→ **Dataset extract**
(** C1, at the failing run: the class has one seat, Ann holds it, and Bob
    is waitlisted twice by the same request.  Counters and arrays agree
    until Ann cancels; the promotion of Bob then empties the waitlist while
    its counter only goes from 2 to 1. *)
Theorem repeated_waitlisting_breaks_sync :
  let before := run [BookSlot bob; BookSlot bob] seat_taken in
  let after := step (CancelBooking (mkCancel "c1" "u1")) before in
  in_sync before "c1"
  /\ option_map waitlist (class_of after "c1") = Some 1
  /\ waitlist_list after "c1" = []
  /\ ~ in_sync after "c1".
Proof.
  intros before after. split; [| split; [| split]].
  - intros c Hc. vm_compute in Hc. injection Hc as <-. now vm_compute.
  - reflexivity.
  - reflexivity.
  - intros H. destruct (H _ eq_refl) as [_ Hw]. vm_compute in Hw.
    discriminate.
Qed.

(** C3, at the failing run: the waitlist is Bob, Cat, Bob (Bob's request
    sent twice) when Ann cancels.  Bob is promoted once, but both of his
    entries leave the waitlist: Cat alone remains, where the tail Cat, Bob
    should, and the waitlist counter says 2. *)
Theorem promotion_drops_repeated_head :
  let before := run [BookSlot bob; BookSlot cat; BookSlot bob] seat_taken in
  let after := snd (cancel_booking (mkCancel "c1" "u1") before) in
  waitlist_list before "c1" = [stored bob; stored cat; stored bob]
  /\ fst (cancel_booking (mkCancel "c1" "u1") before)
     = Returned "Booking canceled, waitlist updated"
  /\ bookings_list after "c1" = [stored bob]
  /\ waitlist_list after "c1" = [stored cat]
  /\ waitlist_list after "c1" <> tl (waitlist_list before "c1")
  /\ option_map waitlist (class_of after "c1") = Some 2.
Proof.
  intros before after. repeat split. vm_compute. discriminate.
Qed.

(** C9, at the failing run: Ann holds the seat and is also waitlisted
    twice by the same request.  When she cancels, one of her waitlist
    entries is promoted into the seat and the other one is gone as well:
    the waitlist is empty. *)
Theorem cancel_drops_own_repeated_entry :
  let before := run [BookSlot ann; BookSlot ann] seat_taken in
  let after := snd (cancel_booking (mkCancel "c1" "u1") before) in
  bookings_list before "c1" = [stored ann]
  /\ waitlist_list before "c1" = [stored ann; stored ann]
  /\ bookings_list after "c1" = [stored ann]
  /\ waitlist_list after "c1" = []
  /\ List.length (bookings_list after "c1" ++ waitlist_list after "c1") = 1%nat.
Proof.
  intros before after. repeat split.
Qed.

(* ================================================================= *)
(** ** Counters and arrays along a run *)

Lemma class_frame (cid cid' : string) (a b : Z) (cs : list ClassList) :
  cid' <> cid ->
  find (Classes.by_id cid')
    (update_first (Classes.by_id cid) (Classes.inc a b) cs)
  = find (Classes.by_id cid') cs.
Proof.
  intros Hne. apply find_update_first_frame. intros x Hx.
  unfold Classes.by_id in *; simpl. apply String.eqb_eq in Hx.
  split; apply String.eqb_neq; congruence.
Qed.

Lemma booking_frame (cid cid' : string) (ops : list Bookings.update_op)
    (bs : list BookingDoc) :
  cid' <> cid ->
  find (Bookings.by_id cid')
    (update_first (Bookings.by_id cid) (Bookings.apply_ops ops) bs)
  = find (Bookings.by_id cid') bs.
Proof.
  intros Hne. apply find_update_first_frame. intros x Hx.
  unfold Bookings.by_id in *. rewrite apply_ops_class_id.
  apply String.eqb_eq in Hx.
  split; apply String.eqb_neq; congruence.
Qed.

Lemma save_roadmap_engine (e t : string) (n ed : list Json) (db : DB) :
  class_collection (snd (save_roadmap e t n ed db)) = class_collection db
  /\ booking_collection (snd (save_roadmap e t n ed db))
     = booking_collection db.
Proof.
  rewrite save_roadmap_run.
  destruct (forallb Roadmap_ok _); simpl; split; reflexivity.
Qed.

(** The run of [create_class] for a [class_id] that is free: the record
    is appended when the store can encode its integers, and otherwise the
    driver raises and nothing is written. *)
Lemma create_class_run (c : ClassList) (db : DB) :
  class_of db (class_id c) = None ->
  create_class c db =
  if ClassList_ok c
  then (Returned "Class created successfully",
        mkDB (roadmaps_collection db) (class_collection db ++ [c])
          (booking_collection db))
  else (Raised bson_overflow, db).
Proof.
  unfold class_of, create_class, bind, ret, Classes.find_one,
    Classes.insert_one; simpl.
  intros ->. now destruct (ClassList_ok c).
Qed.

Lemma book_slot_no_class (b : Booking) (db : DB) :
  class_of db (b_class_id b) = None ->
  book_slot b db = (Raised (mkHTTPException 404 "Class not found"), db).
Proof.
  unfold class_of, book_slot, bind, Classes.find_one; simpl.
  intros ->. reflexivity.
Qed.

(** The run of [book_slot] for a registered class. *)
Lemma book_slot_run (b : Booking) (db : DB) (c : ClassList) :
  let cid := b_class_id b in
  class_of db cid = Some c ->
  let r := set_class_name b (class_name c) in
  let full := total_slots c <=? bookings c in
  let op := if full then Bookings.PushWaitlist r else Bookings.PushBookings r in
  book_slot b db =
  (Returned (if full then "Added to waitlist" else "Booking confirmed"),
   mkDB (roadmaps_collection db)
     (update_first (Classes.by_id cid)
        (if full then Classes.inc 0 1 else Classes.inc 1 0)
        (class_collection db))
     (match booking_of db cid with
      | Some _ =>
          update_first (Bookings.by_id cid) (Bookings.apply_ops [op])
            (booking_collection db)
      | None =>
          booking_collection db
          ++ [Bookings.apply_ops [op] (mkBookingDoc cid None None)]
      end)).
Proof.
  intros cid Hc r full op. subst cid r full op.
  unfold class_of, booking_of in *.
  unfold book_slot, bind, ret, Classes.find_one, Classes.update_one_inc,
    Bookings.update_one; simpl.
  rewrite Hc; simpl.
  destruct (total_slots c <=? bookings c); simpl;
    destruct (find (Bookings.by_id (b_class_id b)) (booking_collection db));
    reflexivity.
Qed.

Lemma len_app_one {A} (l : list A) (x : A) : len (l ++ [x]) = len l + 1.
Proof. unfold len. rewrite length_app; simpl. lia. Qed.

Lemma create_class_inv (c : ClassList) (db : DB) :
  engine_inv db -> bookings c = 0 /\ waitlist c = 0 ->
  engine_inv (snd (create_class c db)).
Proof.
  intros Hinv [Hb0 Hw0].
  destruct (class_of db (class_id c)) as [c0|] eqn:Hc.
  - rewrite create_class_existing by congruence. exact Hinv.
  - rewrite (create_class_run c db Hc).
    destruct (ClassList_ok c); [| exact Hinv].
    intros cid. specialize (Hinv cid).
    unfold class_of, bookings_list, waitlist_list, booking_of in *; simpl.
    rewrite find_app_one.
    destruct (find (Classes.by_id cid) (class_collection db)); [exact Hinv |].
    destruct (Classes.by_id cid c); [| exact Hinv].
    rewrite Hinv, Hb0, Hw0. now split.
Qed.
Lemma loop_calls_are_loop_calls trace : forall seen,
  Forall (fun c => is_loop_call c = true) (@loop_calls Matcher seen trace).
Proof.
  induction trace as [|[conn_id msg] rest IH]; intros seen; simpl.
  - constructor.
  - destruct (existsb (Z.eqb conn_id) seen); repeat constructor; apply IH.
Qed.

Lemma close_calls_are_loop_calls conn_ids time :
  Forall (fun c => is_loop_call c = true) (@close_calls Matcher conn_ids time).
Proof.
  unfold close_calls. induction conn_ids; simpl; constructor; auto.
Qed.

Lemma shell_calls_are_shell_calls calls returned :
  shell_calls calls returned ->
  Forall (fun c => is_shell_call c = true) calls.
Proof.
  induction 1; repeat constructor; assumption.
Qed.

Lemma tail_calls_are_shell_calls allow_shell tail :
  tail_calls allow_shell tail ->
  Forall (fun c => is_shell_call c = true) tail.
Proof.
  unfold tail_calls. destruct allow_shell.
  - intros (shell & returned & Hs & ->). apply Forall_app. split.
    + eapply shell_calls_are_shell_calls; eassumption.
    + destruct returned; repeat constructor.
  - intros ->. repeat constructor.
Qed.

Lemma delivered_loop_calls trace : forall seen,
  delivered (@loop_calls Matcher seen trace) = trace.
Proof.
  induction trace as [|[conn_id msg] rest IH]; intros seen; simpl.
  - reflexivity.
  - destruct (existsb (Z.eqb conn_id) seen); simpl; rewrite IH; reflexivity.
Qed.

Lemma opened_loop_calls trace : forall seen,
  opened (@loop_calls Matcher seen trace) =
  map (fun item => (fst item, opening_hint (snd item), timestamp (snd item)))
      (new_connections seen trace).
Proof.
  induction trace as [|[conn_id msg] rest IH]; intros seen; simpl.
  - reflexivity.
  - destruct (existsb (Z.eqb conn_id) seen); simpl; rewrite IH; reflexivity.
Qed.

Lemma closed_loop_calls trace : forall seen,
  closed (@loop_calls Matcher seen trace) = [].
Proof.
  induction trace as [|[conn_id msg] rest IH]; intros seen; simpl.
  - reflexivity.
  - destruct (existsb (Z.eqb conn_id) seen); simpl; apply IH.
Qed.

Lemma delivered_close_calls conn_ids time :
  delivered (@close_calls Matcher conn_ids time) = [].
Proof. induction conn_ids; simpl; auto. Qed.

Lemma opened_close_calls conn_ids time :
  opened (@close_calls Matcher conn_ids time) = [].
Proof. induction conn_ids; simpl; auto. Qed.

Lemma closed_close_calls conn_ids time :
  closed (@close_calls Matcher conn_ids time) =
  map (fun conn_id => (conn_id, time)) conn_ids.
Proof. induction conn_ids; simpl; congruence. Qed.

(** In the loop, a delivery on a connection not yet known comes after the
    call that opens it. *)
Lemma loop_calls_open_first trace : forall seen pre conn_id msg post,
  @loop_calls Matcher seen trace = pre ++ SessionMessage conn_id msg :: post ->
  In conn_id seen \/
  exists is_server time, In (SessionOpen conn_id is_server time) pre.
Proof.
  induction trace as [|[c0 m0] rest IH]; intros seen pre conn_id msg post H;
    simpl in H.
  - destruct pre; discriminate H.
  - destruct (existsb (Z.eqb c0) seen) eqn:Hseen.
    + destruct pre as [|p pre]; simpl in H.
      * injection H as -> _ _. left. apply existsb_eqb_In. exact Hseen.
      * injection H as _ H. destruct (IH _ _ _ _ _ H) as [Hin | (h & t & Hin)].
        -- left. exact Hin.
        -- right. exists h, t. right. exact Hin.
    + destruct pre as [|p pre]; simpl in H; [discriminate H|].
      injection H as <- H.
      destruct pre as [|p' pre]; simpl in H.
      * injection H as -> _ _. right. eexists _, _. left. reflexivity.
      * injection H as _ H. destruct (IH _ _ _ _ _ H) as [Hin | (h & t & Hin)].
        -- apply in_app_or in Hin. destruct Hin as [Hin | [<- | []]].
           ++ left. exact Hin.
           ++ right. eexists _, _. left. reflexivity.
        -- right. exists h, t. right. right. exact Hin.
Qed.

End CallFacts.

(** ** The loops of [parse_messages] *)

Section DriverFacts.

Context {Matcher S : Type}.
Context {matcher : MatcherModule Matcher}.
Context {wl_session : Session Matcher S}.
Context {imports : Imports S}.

→ **Work instructions**
Only lines containing the string "discriminate" belong in the answer; find them in the data above and copy them.

→ **Response for this exercise**
    discriminate.
  intros before after. repeat split. vm_compute. discriminate.
  - destruct pre; discriminate H.
    + destruct pre as [|p pre]; simpl in H; [discriminate H|].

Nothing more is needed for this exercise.